Source data
┄┄┄┄┄┄┄┄┄┄┄┄┄┄┄┄┄┄┄┄

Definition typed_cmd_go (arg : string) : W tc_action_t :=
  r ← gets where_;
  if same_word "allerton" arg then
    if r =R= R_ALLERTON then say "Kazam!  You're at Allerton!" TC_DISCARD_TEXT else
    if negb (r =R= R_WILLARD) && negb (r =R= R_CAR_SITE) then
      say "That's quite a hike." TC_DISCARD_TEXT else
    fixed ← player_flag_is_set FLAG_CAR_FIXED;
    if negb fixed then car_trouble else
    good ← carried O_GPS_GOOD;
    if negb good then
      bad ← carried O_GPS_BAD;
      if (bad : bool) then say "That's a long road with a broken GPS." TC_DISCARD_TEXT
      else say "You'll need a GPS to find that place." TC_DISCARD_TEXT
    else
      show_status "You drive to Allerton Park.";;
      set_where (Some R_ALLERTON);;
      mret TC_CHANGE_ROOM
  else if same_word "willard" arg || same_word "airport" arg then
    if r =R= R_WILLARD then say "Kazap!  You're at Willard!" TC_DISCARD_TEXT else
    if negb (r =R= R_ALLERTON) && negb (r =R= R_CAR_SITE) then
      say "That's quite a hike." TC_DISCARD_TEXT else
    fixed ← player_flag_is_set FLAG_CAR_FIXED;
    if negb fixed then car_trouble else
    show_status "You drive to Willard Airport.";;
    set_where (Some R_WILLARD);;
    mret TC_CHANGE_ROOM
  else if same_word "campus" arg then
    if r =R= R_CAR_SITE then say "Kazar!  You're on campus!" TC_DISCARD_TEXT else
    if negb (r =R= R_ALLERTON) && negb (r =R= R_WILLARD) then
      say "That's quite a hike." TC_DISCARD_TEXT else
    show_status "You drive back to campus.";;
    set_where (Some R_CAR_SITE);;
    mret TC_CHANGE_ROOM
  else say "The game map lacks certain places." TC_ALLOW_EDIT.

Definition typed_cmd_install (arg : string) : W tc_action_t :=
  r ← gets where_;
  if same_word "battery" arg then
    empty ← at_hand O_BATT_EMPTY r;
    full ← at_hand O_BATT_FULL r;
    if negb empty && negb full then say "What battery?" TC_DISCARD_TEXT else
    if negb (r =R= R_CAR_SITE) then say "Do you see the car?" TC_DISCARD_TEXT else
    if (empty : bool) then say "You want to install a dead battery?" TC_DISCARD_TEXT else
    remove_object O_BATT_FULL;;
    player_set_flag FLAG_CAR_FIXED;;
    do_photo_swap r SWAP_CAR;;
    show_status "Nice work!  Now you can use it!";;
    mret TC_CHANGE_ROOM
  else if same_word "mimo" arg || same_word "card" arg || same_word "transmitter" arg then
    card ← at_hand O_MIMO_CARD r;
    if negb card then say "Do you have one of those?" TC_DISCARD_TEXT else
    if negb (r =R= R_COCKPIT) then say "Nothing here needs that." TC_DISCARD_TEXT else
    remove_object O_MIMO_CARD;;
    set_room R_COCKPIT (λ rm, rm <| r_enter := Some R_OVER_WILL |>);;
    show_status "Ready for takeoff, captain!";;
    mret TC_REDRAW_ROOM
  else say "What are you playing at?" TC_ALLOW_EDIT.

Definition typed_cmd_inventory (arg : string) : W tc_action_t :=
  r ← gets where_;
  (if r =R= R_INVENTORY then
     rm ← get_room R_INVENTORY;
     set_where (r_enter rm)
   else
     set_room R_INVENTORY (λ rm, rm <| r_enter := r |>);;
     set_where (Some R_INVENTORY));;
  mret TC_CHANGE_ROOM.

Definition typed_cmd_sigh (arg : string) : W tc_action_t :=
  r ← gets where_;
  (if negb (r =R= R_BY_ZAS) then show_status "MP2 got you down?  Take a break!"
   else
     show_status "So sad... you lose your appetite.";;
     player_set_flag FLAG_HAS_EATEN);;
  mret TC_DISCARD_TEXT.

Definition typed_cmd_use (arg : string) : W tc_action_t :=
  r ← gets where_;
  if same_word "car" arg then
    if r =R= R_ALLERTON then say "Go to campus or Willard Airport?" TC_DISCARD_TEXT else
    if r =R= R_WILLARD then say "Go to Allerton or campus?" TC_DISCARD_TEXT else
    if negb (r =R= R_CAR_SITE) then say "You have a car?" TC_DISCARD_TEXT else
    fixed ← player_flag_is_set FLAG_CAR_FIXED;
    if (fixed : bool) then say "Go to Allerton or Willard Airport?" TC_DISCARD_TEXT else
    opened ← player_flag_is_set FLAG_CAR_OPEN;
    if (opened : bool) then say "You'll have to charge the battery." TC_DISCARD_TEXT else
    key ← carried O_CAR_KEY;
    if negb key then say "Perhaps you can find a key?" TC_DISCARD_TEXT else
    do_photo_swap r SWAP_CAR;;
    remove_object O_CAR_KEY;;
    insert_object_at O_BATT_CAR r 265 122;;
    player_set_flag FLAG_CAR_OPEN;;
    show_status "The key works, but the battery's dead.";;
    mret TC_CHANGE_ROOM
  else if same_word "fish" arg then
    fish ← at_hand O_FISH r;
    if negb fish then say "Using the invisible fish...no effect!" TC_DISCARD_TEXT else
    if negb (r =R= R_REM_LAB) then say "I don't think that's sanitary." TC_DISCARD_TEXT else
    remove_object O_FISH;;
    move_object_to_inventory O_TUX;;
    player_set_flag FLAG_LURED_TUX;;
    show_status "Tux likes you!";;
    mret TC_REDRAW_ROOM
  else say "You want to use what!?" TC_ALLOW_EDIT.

┄┄┄┄┄┄┄┄┄┄┄┄┄┄┄┄┄┄┄┄

### WHAT NEEDS TO BE DONE
Nothing but a number is expected here: the number of lines above that hold the word "want".

### RESULT FOR THIS EXERCISE
2